Fostering trade growth
While trade and financial integration helped lift growth momentum, not everyone benefited equally, especially in advanced economies.
Although there’s broad agreement that trade integration can hurt some categories of workers and communities disproportionately, our analysis shows a more nuanced story. Globalization had a much smaller impact than technological progress on rising inequalities within countries.
Still, trade shocks can hurt, and perceptions of lost jobs also come into play. What may matter more is the speed of economic transformation, leaving little time for economic systems and safety nets to adapt. And this brings me back to AI and the blazing pace of change. Unattended, this may cause major dislocations—and the associated political blowback.
We are left searching for ways to reinvigorate growth amid rising geopolitical strains and heightened uncertainty around the future of global integration and technology.
Policy can play a central role, especially structural reforms. Easing worker mobility across employers, industries, and regions minimizes trade adjustment costs and promotes employment. Compensatory measures, especially for the most vulnerable, and helping workers adapt and sharpen skills are also useful—and even boost public support for government policies, as our research shows.
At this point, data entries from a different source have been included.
Lemma wp_wake s : requested s → taken_note eo s → WP _wake_cancel_waiters cancelled_post s.
Proof.
  intros Hr Hn. apply wp_act_bind. intros s1 H1.
  pose proof (onward_requested _ _ H1 Hr) as Hr1. pose proof (onward_noted _ _ H1 Hn) as Hn1.
  destruct (wakeup s1) as [n|] eqn:Ew; simpl.
  2: { destruct (calm_wake eo s1 (rq_cancel _ Hr1) Hn1) as [Hc _].
       specialize (Hc Ew). split; [done|]. apply calm_onward in Hc.
       apply wp_skip; [by eapply onward_requested|by eapply onward_noted]. }
  split; [reflexivity|]. apply wp_catch; [apply _|]. clear n Ew. apply wp_act. intros s2 H2.
  pose proof (onward_requested _ _ H2 Hr1) as Hr2. pose proof (onward_noted _ _ H2 Hn1) as Hn2.
  destruct (calm_wake eo s2 (rq_cancel _ Hr2) Hn2) as [Hnone Hsome].
  assert (∀ s3 s4, calm s2 s3 → onward s3 s4 → WP (mret tt) cancelled_post s4) as Hend.
  { intros s3 s4 Hc Ho. apply calm_onward in Hc. assert (onward s2 s4) by (by transitivity s3).
    apply wp_skip; [by eapply onward_requested|by eapply onward_noted]. }
  destruct (wakeup s2) as [n|] eqn:Ew; simpl.
  - destruct (Hsome n eq_refl) as [Hput Hfull].
    { by apply (inv_pipe _ (rq_inv _ Hr2)). }
    destruct (n <? PIPE_CAPACITY) eqn:En; zbool; simpl.
    + split; [done|]. intros s3 H3. by eapply Hend.
    + split; [by auto|]. intros s3 H3. change (WP (mret tt) cancelled_post s3). eauto.
  - split; [by auto|]. intros s3 H3. change (WP (mret tt) cancelled_post s3). eauto.
Qed.

Lemma wp_cancel s :
  inv s → (eo = false → _submitted s = true) → WP cancel cancelled_post s.
Proof.
  intros Hi Heo. apply wp_put. intros s1 H1. split; [apply calm_set_cancel|].
  assert (requested (set_cancel_requested true s1)) as Hr.
  { constructor; [|done]. by apply calm_set_cancel, H1. }
  apply wp_bind; [apply _|]. eapply wp_mono.
  { apply wp_discard; [done|]. intros E. simpl. eapply on_submitted; eauto. }
  intros [[]|e] s2 (Hr2 & Hs2 & Hn2); [|apply wp_done; intros s3 H3; by eapply post_stable].
  specialize (Hn2 eq_refl). apply wp_put. intros s3 H3. split; [apply calm_set_event|].
  pose proof (calm_onward _ _ (calm_set_event s3)) as Hc.
  assert (onward s2 (set_cancel_event true s3)) by (by transitivity s3).
  apply wp_wake; [by eapply onward_requested|by eapply onward_noted].
Qed.
End Cancel.

(** ** Reading *)

Section Read.
(** With [t] the read is not cancelled and has to get by with its fuel. *)
Variable t : bool.

Definition hush s s' : Prop :=
  calm s s' ∧
  (t = true → wakeup s' = wakeup s ∧ _cancel_requested s' = _cancel_requested s).

#[global] Instance hush_preorder : PreOrder hush.
Proof.
  split; [intros s; by split; [reflexivity|]|]. intros s1 s2 s3 [C1 H1] [C2 H2].
  split; [by transitivity s2|]. intros E. destruct (H1 E), (H2 E). split; congruence.
Qed.

(** The read may be blocked only while no cancel is through. *)
Notation WP := (wp t hush onward (λ s, woken s = false)).

Lemma hush_calm s s' : hush s s' → calm s s'.
Proof. by intros []. Qed.

Record at_work s : Prop := {
  work_inv : inv s;
  work_submitted : _submitted s = true;
  work_urb : urb (kernel s) ≠ Idle;
  work_early : early s = false ∨ settled s
}.

Lemma calm_at_work s s' : calm s s' → at_work s → at_work s'.
Proof.
  intros Hc []. pose proof (calm_settled _ _ Hc) as Hs. destruct Hc. constructor; auto.
  - congruence.
  - destruct calm_urb0 as [->|[_ ->]]; [done|done].
  - rewrite calm_not_early0 by done. naive_solver.
Qed.

(** What the reaping leaves behind. *)
Definition reap_post (r : result unit) s : Prop :=
  match r with
  | Ok _ => inv s ∧ settled s ∧ (_cancel_requested s = true ∨ urb (kernel s) = Idle)
  | Err _ => only_signals r s
  end.

Lemma only_signals_stable {A} (r : result A) s s' :
  hush s s' → only_signals r s → only_signals r s'.
Proof. intros [[] _]. by apply only_signals_mono. Qed.

Lemma reap_post_stable r s s' : hush s s' → reap_post r s → reap_post r s'.
Proof.
  intros Hh. destruct r as [[]|e]; [|by apply only_signals_stable]. intros (Hi & Hs & Hc).
  apply hush_calm in Hh. pose proof (calm_settled _ _ Hh Hs) as Hs'. destruct Hh.
  split_and!; [by auto|done|]. destruct Hc as [Hc|Hc]; [left; auto|right].
  destruct calm_urb0 as [->|[E _]]; congruence.
Qed.

Lemma wp_err {A} (e : exn) (Q : result A → urb_read K → Prop) s :
  (∀ s', only_signals (A:=A) (Err e) s' → Q (Err e) s') →
  only_signals (A:=A) (Err e) s → WP (Done (Err e)) Q s.
Proof. intros HQ Hs. apply wp_done. intros s' Hh. by apply HQ, (only_signals_stable _ s). Qed.

(** *** Steps of the reading thread *)

Lemma onward_set_kernel s k :
  kernel_goes_on (kernel s) k → urb k = urb (kernel s) ∨ urb k = Idle →
  onward s (set_kernel k s).
Proof.
  intros Hon Hu. assert (settled s → settled (set_kernel k s)) as Hset.
  { intros [Hn|Hg]; [left|right; by apply Hon]. simpl. destruct Hu as [->| ->]; done. }
  constructor; simpl; auto. intros []. constructor; simpl; naive_solver.
Qed.

Lemma onward_answer {A} (r : Z + A) k s :
  kernel_goes_on (kernel s) k → urb k = urb (kernel s) ∨ urb k = Idle →
  onward s (answer r k s).2.
Proof.
  intros Hon Hu. destruct r as [e|a]; simpl; [|by apply onward_set_kernel].
  etransitivity; [apply calm_onward, calm_set_signalled|by apply onward_set_kernel].
  by intros ->.
Qed.

Lemma onward_set_reaped s : _submitted s = true → settled s → onward s (set_reaped true s).
Proof. intros Hs Hn. constructor; simpl; auto. intros []. by constructor. Qed.

Lemma onward_set_wakeup v s : (∀ n, v = Some n → 0 <= n) → onward s (set_wakeup v s).
Proof. intros Hv. constructor; simpl; auto. intros []. by constructor. Qed.

Lemma wp_accept p s :
  inv s → _submitted s = true → (p = urb_address → urb (kernel s) = Idle) →
  WP (_accept_reaped_urb p) reap_post s.
Proof.
  intros Hi Hs Hu. unfold _accept_reaped_urb. destruct (p =? urb_address) eqn:E; zbool; simpl.
  2: { by apply wp_err. }
  specialize (Hu E). intros s1 H1. apply hush_calm in H1.
  assert (urb (kernel s1) = Idle) as Hu1.
  { destruct (calm_urb _ _ H1) as [->|[??]]; congruence. }
  assert (_submitted s1 = true) by (rewrite (calm_submitted _ _ H1); done).
  assert (settled s1) by (left; rewrite Hu1; done).
  pose proof (onward_set_reaped s1 ltac:(done) ltac:(done)) as Ho. split; [done|].
  apply wp_done. intros s2 Hh2. eapply reap_post_stable; [done|].
  split_and!; [by apply Ho, H1|done|by right].
Qed.

Lemma wp_try_reap s :
  at_work s →
  WP try_reap (λ r s', match r with
                       | Ok None => hush s s' ∧ fd_ready (kernel s) = false
                       | Ok (Some p) => inv s' ∧ _submitted s' = true ∧
                                        (p = urb_address → urb (kernel s') = Idle)
                       | Err _ => only_signals r s'
                       end) s.
Proof.
  intros Hw. apply wp_catch; [apply _|]. apply wp_act_bind. intros s1 Hh1.
  pose proof (calm_at_work _ _ (hush_calm _ _ Hh1) Hw) as [Hi1 Hs1 Hu1 _].
  pose proof (reap_on (kernel s1)) as Hon. pose proof (reap_ours (kernel s1)) as Hours.
  pose proof (reap_other (kernel s1)) as Hother. pose proof (reap_again (kernel s1)) as Hagain.
  destruct (sys_reap_ndelay (kernel s1)) as [r k]. simpl in Hon, Hours, Hother, Hagain.
  assert (urb k = urb (kernel s1) ∨ urb k = Idle) as Hu.
  { destruct (decide (r = inr urb_address)) as [->|Hr]; [right; auto|left; by apply (Hother r)]. }
  pose proof (onward_answer r k s1 Hon Hu) as Ho. pose proof (answer_signals r k s1) as Hsig.
  split; [done|]. destruct r as [e|p].
  - destruct (Hother _ eq_refl ltac:(done)) as [Hue Hme].
    simpl. apply wp_done. intros s2 Hh2. destruct (errno_in (os_error e) [EAGAIN]) eqn:Ee.
    + assert (e = EAGAIN) as ->.
      { apply errno_in_os_error in Ee; [by apply list_elem_of_singleton in Ee|].
        intros n ->%list_elem_of_singleton. done. }
      apply wp_done. intros s3 Hh3. split.
      * transitivity s1; [done|]. transitivity s2; [|done]. etransitivity; [|done].
        split; [|done]. simpl. rewrite orb_false_r.
        etransitivity; [by apply (calm_set_signalled (signalled s1))|]. apply calm_set_kernel; simpl; auto.
        intros E. by rewrite Hagain in E.
      * destruct (fd_ready (kernel s)) eqn:E; [|done].
        apply (calm_ready _ _ (hush_calm _ _ Hh1)) in E. by rewrite Hagain in E.
    + apply wp_err; [done|]. by apply (only_signals_stable _ _ _ Hh2) in Hsig.
  - simpl. apply wp_done. intros s2 Hh2. apply wp_done. intros s3 Hh3.
    assert (calm (set_kernel k s1) s3) as Hc by (apply hush_calm; by transitivity s2).
    split_and!; [by apply Hc, Ho|by rewrite (calm_submitted _ _ Hc)|].
    intros ->. destruct (calm_urb _ _ Hc) as [->|[E _]]; simpl in *; [by auto|].
    rewrite Hours in E; done.
Qed.

Lemma wp_reap_blocking s1 : at_work s1 → WP _reap_blocking reap_post s1.
Proof.
  intros Hw1. apply wp_bind; [apply _|]. intros s2 Hh2.
  pose proof (calm_at_work _ _ (hush_calm _ _ Hh2) Hw1) as Hw2.
  destruct (sys_reap (kernel s2)) as [[r k]|] eqn:Er.
  + assert (urb k = urb (kernel s2) ∨ urb k = Idle) as Hu.
    { destruct (decide (r = inr urb_address)) as [->|Hr];
        [right; by eapply reap_wait_ours|left; by eapply reap_wait_other]. }
    pose proof (onward_answer r k s2 ltac:(by eapply reap_wait_on) Hu) as Ho.
    pose proof (answer_signals r k s2) as Hsig.
    assert (reap_ours' : ∀ p, r = inr p → p = urb_address → urb k = Idle).
    { intros p -> ->. by eapply reap_wait_ours. }
    destruct r as [e|p]; simpl in *; (split; [done|]); apply wp_done; intros s3 Hh3.
    * apply wp_err; [done|]. by apply (only_signals_stable _ _ _ Hh3) in Hsig.
    * apply hush_calm in Hh3. apply wp_accept; [by apply Hh3, Ho, Hw2| |].
      -- rewrite (calm_submitted _ _ Hh3). exact (work_submitted _ Hw2).
      -- intros Ep. destruct (calm_urb _ _ Hh3) as [->|[E _]]; simpl in *; [by eauto|].
         rewrite (reap_ours' p) in E; done.
  + destruct (reap_wait_blocks _ Er) as [Hn Hg]. destruct (woken s2) eqn:Ew; [|done]. exfalso.
    destruct Hw2 as [Hi2 Hs2 Hu2 He2].
    assert (settled s2) as [Hnf|Hg2]; [|destruct (urb (kernel s2)); done|congruence].
    destruct (inv_woken _ Hi2 Ew) as [_ [Hearly|[_ ?]]]; [|done]. naive_solver congruence.
Qed.

Lemma wp_finish s :
  at_work s → _cancel_requested s = true → WP _finish_cancelled_reap reap_post s.
Proof.
  intros Hw Hc. apply wp_get; [apply _|]. intros s1 Hh1.
  pose proof (calm_at_work _ _ (hush_calm _ _ Hh1) Hw) as Hw1.
  pose proof (calm_cancel _ _ (hush_calm _ _ Hh1) Hc) as Hc1.
  destruct (_discard_failed_without_reap s1) eqn:Ef.
  - assert (settled s1) as Hset1 by (by apply (inv_failed _ (work_inv _ Hw1))).
    assert (∀ s', hush s1 s' → WP (pput (set_reaped true)) reap_post s') as Hput.
    { intros s' Hh s2 Hh2. assert (calm s1 s2) as Hcm by (apply hush_calm; by transitivity s').
      pose proof (calm_at_work _ _ Hcm Hw1) as Hw2. pose proof (calm_settled _ _ Hcm Hset1) as Hs2.
      pose proof (onward_set_reaped s2 (work_submitted _ Hw2) Hs2) as Ho. split; [done|].
      apply wp_done. intros s3 Hh3. eapply reap_post_stable; [done|].
      split_and!; [by apply Ho, Hw2|done|left; by apply (calm_cancel _ _ Hcm)]. }
    apply wp_get; [apply _|]. intros s2 Hh2. destruct (bool_decide _); [|by apply Hput].
    apply wp_bind; [apply _|]. eapply wp_mono.
    { apply wp_try_reap. by eapply calm_at_work; [apply hush_calm|]. }
    intros [[p|]|e] s3; [intros (?&?&?); by apply wp_accept|intros [Hh3 _]|intros Hsig; by apply wp_err; [|exact Hsig]].
    apply Hput. by transitivity s2.
  - by apply wp_reap_blocking.
Qed.
Lemma validate_safety_exposed a :
  validate_serve_write_safety (v_listen a) (v_allow_writes a) (v_unsafe_allow_remote_writes a) = Ok tt
  ↔ ¬ exposed a.
Proof.
  unfold validate_serve_write_safety, _is_loopback_listen_address, exposed.
  destruct (zl_eqb (v_listen a) (s! "localhost")) eqn:El; [apply zl_eqb_eq in El|apply zl_eqb_neq in El];
    destruct (v_allow_writes a), (v_unsafe_allow_remote_writes a),
      (ip_is_loopback mapped_loopback (v_listen a)); cbn; naive_solver.
Qed.

(** C20. Serving starts safely and ends clean.  When the configuration is refused,
    or writes are allowed on an address others may reach without
    [--unsafe-allow-remote-writes], the command fails and nothing at all happens.
    Else the coordinator is started first, and a failure of that ends the command;
    then, when writes are allowed and a token is required, a token is prepared, and
    the server has the flags and limits of the arguments and exactly that token and
    its file, and no token in the other cases; and however serving ends, also when
    no token could be prepared or the address not bound, the coordinator and the
    manager are closed and then the file of that token is removed. *)
Theorem command_serve_guarded a w :
  let '(r, w') := command_serve a w in
  (∀ e, config_from_args (v_usb a) = Err e → r = Err e ∧ w' = w) ∧
  (exposed a → is_ok r = false ∧ w' = w) ∧
  (∀ c, config_from_args (v_usb a) = Ok c → ¬ exposed a →
     (∀ e w1, coordinator_start w = (Err e, w1) → r = Err e ∧ w' = w1) ∧
     (∀ w1, coordinator_start w = (Ok tt, w1) →
        ∃ r1 token file w2, served a w1 r1 token file w2 ∧
          (r, w') = mfinally (mlift r1) (_ ← coordinator_close; _ ← manager_close;
                                         remove_write_token_file file token) w2)).
Proof.
  unfold command_serve, mbind at 1, M_bind at 1, mlift at 1.
  destruct (config_from_args (v_usb a)) as [c|e]; [|naive_solver].
  unfold mbind at 1, M_bind at 1, mlift at 1. pose proof (validate_safety_exposed a) as Hv.
  destruct (validate_serve_write_safety _ _ _) as [[]|e].
  2: { assert (¬ ¬ exposed a) by (by intros ?%Hv). split; [done|]. split; [done|]. done. }
  assert (¬ exposed a) as Hne by (by apply Hv).
  unfold mbind at 1, M_bind at 1. destruct (coordinator_start w) as [[[]|e] w1].
  2: { split; [done|]. split; [done|]. intros _ _ _. split; [by intros ? ? [= -> ->]|done]. }
  unfold serve_and_clean_up. destruct (serve_body a w1) as [[r1 [token file]] w2] eqn:Eb.
  apply serve_body_served in Eb.
  match goal with |- let '(_, _) := ?x in _ => destruct x as [r w'] eqn:Er end.
  split; [done|]. split; [done|]. intros _ _ _. split; [done|].
  intros ? [= <-]. exists r1, token, file, w2. by split.
Qed.
End Serving.
(* ===== verification/Argv.v ===== *)
(** The program as it is started (motu_proxy/cli.py): the argument parser of
    [build_parser], and [main] from the argument vector to the exit code.

    [argparse] is modelled as far as the parsers of the program use it, after its
    documentation and the oldest interpreter the project admits: options that
    take one value or none, unambiguous abbreviations, [--name=value], the [--]
    that ends the options, arguments that look like negative numbers, and
    positional arguments that are filled in order.  Whatever it refuses, and
    [--help], ends the program before a command is chosen; that is [None], and
    the usage texts are left out.  A value that is the text [--] is dropped by this
    [argparse], which leaves an empty list where the commands expect a text or an
    integer; that is [CmdDropped], and what such a run does is a parameter.

    Shown: whatever the arguments, a run other than that of a server writes to the
    device only by the command [post], at most once and after its checks; and a
    server accepts writes, without validation or from other machines, only when an
    argument says so.  ArgvText.v shows that every command can be said. *)
From S2P Require Import Prelude PyText Protocol Parser Usb Paths Device Json Schema JsonText IpAddr Http.
From S2P Require Import Walk Report Urb Usbfs CliArgs Token Cli.

(** * Options *)

(** [action="store"] (or [append]) with its type, [store_true] (or [store_const])
    and [help]. *)
Inductive opt_action :=
  | Valued (accepts : pystr → bool)
  | Flag
  | Help.

Definition opt : Type := pystr * opt_action.

(** Every parser has the option of help. *)
Definition help_options : list opt := [(s! "-h", Help); (s! "--help", Help)].

Definition find_option (opts : list opt) (name : pystr) : option opt :=
  List.find (λ o, zl_eqb o.1 name) opts.

(** An option that an argument names, with the text after its [=]. *)
Definition named : Type := opt * option pystr.

(** [_get_option_tuples]: the options an abbreviation may stand for. *)
Definition _get_option_tuples (opts : list opt) (arg : pystr) : list named :=
  if starts_with (s! "--") arg then
    let '(prefix, found, explicit) := partition_on 61 arg in
    (λ o, (o, if found : bool then Some explicit else None)) <$>
      List.filter (λ o : opt, starts_with prefix o.1) opts
  else
    omap (λ o : opt, if zl_eqb o.1 (take 2 arg) then Some (o, Some (drop 2 arg))
                     else if starts_with arg o.1 then Some (o, None) else None) opts.

(** ['^-\d+$|^-\d*\.\d+$'] *)
Definition looks_negative (arg : pystr) : bool :=
  match arg with
  | 45 :: number =>
      let number := match reverse number with 10 :: r => reverse r | _ => number end in
      let '(whole, dot, fraction) := partition_on 46 number in
      if dot : bool then forallb is_decimal_char whole && isdecimal fraction else isdecimal whole
  | _ => false
  end.

(** [_parse_optional]: [None] ends the program (an ambiguous abbreviation, or an
    option there is not); [Some None] is a positional argument. *)
Definition _parse_optional (opts : list opt) (arg : pystr) : option (option named) :=
  if negb (starts_with [45] arg) then Some None else
  match find_option opts arg with
  | Some o => Some (Some (o, None))
  | None =>
      if zl_eqb arg [45] then Some None else
      let '(name, found, explicit) := partition_on 61 arg in
      match (if found : bool then find_option opts name else None) with
      | Some o => Some (Some (o, Some explicit))
      | None =>
          match _get_option_tuples opts arg with
          | [m] => Some (Some m)
          | _ :: _ :: _ => None
          | [] => if looks_negative arg || contains [32] arg then Some None else None
          end
      end
  end.

(** What was given: the options in order, each with its value, the positional
    arguments, and whether one of these was dropped. *)
Record given_args := {
  g_options : list (pystr * option pystr);
  g_positionals : list pystr;
  g_dropped : bool
}.

(** [_get_values]: the first [--] of the strings of an argument is removed. *)
Definition is_dropped (value : pystr) : bool := zl_eqb value (s! "--").
(** What the parser of a command makes of its pieces. *)
Lemma sub_parse_shown own optional u ps pos :
  usb_ok u →
  forallb (λ o : opt, forallb (λ c, negb (c =? 61)) o.1) (help_options ++ usb_options ++ own) = true →
  Forall (piece_fits (help_options ++ usb_options ++ own)) ps → kept pos = true →
  sub_parse true own optional (show_args (usb_pieces u ++ ps) pos) = Some (given_of (usb_pieces u ++ ps) pos).
Proof.
  intros Hu Hne Hps Hk. apply parse_known_shown; [| |done].
  - intros o Ho%list_elem_of_In. by apply (proj1 (forallb_forall _ _) Hne).
  - apply pieces_fit, list.Forall_app. split; [by apply usb_pieces_fit|done].
Qed.

(** The names are the closed part of the pieces. *)
Lemma names_apart (ps : list piece) (ns : list pystr) :
  ps.*1 = ns → bool_decide (NoDup ns) = true → NoDup (ps.*1).
Proof. intros -> H. by apply bool_decide_eq_true in H. Qed.

Ltac apart := eapply names_apart; [reflexivity|vm_compute; reflexivity].
Ltac read_back :=
  first [erewrite flag_of_pieces; [|apart|reflexivity] | erewrite value_of_pieces; [|apart|reflexivity]
        | erewrite (λ n c ps pos H E, proj1 (values_of_pieces n c ps pos H E)); [|apart|reflexivity]].
(** Which parser the first argument chooses. *)
Ltac parsed_by parse :=
  match goal with |- context [show_args ?ps ?pos] => transitivity (parse (show_args ps pos)); [done|] end;
  unfold parse.
(** No value of a command's pieces is dropped. *)
Ltac all_kept :=
  first [ done
        | rewrite pieces_kept_app, usb_pieces_kept by done; unfold pieces_kept;
          cbn -[is_dropped];
          repeat match goal with H : is_dropped _ = false |- _ => rewrite H end; done
        | unfold kept; cbn [tail forallb];
          repeat match goal with H : is_dropped _ = false |- _ => rewrite H end; done ].
(** The parser of a command on its own pieces, and what it reads of them. *)
Ltac read_command u :=
  rewrite (sub_parse_shown _ _ u) by (done || (fit; fits_it) || all_kept); cbn [mbind option_bind];
  cbn [g_positionals given_of no_positionals mbind option_bind];
  rewrite with_values_kept by all_kept;
  rewrite usb_given_pieces by apart; rewrite add_usb_args_shown by done;
  cbn [mbind option_bind fst snd]; unfold output_given, etag_given;
  repeat read_back.
(* ===== verification/Recorder.v ===== *)
(** The recording transport of tools/live_validate_foreground_preemption.py (class
    [RecordingTransport]): a wrapper around any transport that notes every frame
    given to [bulk_write] with its time.

    The wrapper is itself a transport ([recording] is a [UsbEnv]) with a log
    ([recorder_log] is a [UsbLog], WireLog.v), so everything proved of the proxy over
    a logged transport holds with it around any other.  [recorder_transparent]: the
    USB client cannot tell it from the transport it wraps, and it notes exactly the
    frames that were written, in order. *)
From S2P Require Import Prelude PyText Protocol Parser Usb Managed Coordinator Walk WireLog.

Record WriteEvent := {
  timestamp : Z;
  data : bytes
}.

Record RecordingTransport (W : Type) := {
  wrapped : W;
  _writes : list WriteEvent
}.
Arguments wrapped {_} _.
Arguments _writes {_} _.

Section Recorder.
Context {W : Type} `{UsbEnv W}.

(** [RecordingTransport.__init__] *)
Definition RecordingTransport_init (w : W) : RecordingTransport W :=
  {| wrapped := w; _writes := [] |}.

Definition rec_bulk_write (frame : bytes) (r : RecordingTransport W)
    : result Z * RecordingTransport W :=
  match bulk_write frame (wrapped r) with
  | (Ok written, w) =>
      let '(now, w) := monotonic w in
      (Ok written, {| wrapped := w; _writes := _writes r ++ [{| timestamp := now; data := frame |}] |})
  | (Err e, w) => (Err e, {| wrapped := w; _writes := _writes r |})
  end.

(** The other operations go to the wrapped transport. *)
Definition through {A} (f : W → A * W) (r : RecordingTransport W) : A * RecordingTransport W :=
  let '(a, w) := f (wrapped r) in (a, {| wrapped := w; _writes := _writes r |}).

(** The wrapper always has a [begin_cancellable_bulk_read]. *)
#[export] Instance recording : UsbEnv (RecordingTransport W) := {
  monotonic := through monotonic;
  bulk_write := rec_bulk_write;
  bulk_read := λ n t, through (bulk_read n t);
  supports_cancellable_bulk_reads := true;
  begin_cancellable_bulk_read := λ n t, through (begin_cancellable_bulk_read n t);
  cancellable_read := through cancellable_read;
  max_packet_size := max_packet_size
}.

Lemma through_writes {A} (f : W → A * W) r : _writes (through f r).2 = _writes r.
Proof. unfold through. by destruct (f (wrapped r)). Qed.

(** The frames it noted. *)
#[export] Instance recorder_log : UsbLog (RecordingTransport W).
Proof.
  refine {| sent := λ r, data <$> _writes r |}; cbn; intros; rewrite ?through_writes; try done.
  unfold rec_bulk_write. destruct (bulk_write f (wrapped w)) as [[n|e] w1]; [left|by right].
  destruct (monotonic w1). cbn. by rewrite fmap_app.
Defined.
End Recorder.

(** * Two transports, one behaviour *)

(** Runs of the client over two transports whose worlds correspond: the same
    outcome and object, and worlds that correspond again. *)
Section Simulation.
Context {W1 W2 : Type} `{UsbEnv W1} `{UsbEnv W2} (R : W1 → W2 → Prop).
(* ===== verification/Probes.v ===== *)
(** The measuring probes over USB (research/spike-metering/probes: meter_probe.py,
    meter_cadence_usb.py, meters_bench.py, meters_query_probe.py, meters_detail.py and
    raw_get_probe.py).  All of them say that they are read-only.

    They run on the USB client (Usb.v) over any transport.  Discovery, the context of
    the transport, the output, sleeping and the processor times are the environment
    [ProbeEnv]; the rounding of a printed figure is a parameter, the figure itself a
    quotient of integers (times are microseconds).  Five of them import
    [datastore_payload] from motu_proxy.parser, which has no such function; it is an
    argument here, about which nothing is assumed.

    Shown: whatever the device does, a probe puts nothing on the wire but
    initializations, acknowledgements and frames that a receiver decodes to a GET; the
    request builder they carry along is the proxy's; their timed loops end; and
    [listen] accounts for every packet it read. *)
From Stdlib Require Import SpecFloat.
From S2P Require Import Prelude PyText Protocol Parser Usb Managed Coordinator Walk WireLog.
From S2P Require Import Paths Device Json Schema JsonText IpAddr Http Report Urb Usbfs CliArgs Token Cli Argv Live LiveTool.

(** * Texts and figures *)

(** Characters that [str.isdigit] admits and [int] refuses. *)
Definition digit_signs : list (Z * Z) :=
  [(0xB2, 0xB3); (0xB9, 0xB9); (0x1369, 0x1371); (0x19DA, 0x19DA); (0x2070, 0x2070); (0x2074, 0x2079);
   (0x2080, 0x2089); (0x2460, 0x2468); (0x2474, 0x247C); (0x2488, 0x2490); (0x24EA, 0x24EA);
   (0x24F5, 0x24FD); (0x24FF, 0x24FF); (0x2776, 0x277E); (0x2780, 0x2788); (0x278A, 0x2792);
   (0x10A40, 0x10A43); (0x10E60, 0x10E68); (0x11052, 0x1105A); (0x1F100, 0x1F10A)].

Definition isdigit (s : pystr) : bool :=
  negb (zl_eqb s []) &&
  forallb (λ c, is_decimal_char c || existsb (λ '(lo, hi), (lo <=? c) && (c <=? hi)) digit_signs) s.

(** [int(et) if et and et.isdigit() else None] *)
Definition etag_number (et : option pystr) : result (option Z) :=
  match et with
  | Some e =>
      if isdigit e then match int10 e with Some n => Ok (Some n) | None => Err ValueError end
      else Ok None
  | None => Ok None
  end.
This brings me to the shared vision at the core of our institution. The IMF was born into a world at war when delegates in Bretton Woods, New Hampshire, agreed to an unprecedented framework for global economic cooperation in which countries helped themselves by helping each other. We were charged with three critical missions, one of which was to facilitate the balanced growth of international trade and thereby contribute to high levels of employment and real income as primary objectives of economic policy.
This is a delicate balancing act, which we have striven to achieve for the past eight decades through our surveillance and crisis-fighting mandates. Trade integration and expansion are by no means ends in themselves; they are important to the extent that they support employment and improved living standards. Carefully calibrated policy can help attain these goals.
This article draws on the author’s lecture at the Oxford Union on February 24, 2025.
Opinions expressed in articles and other materials are those of the authors; they do not necessarily reflect IMF policy.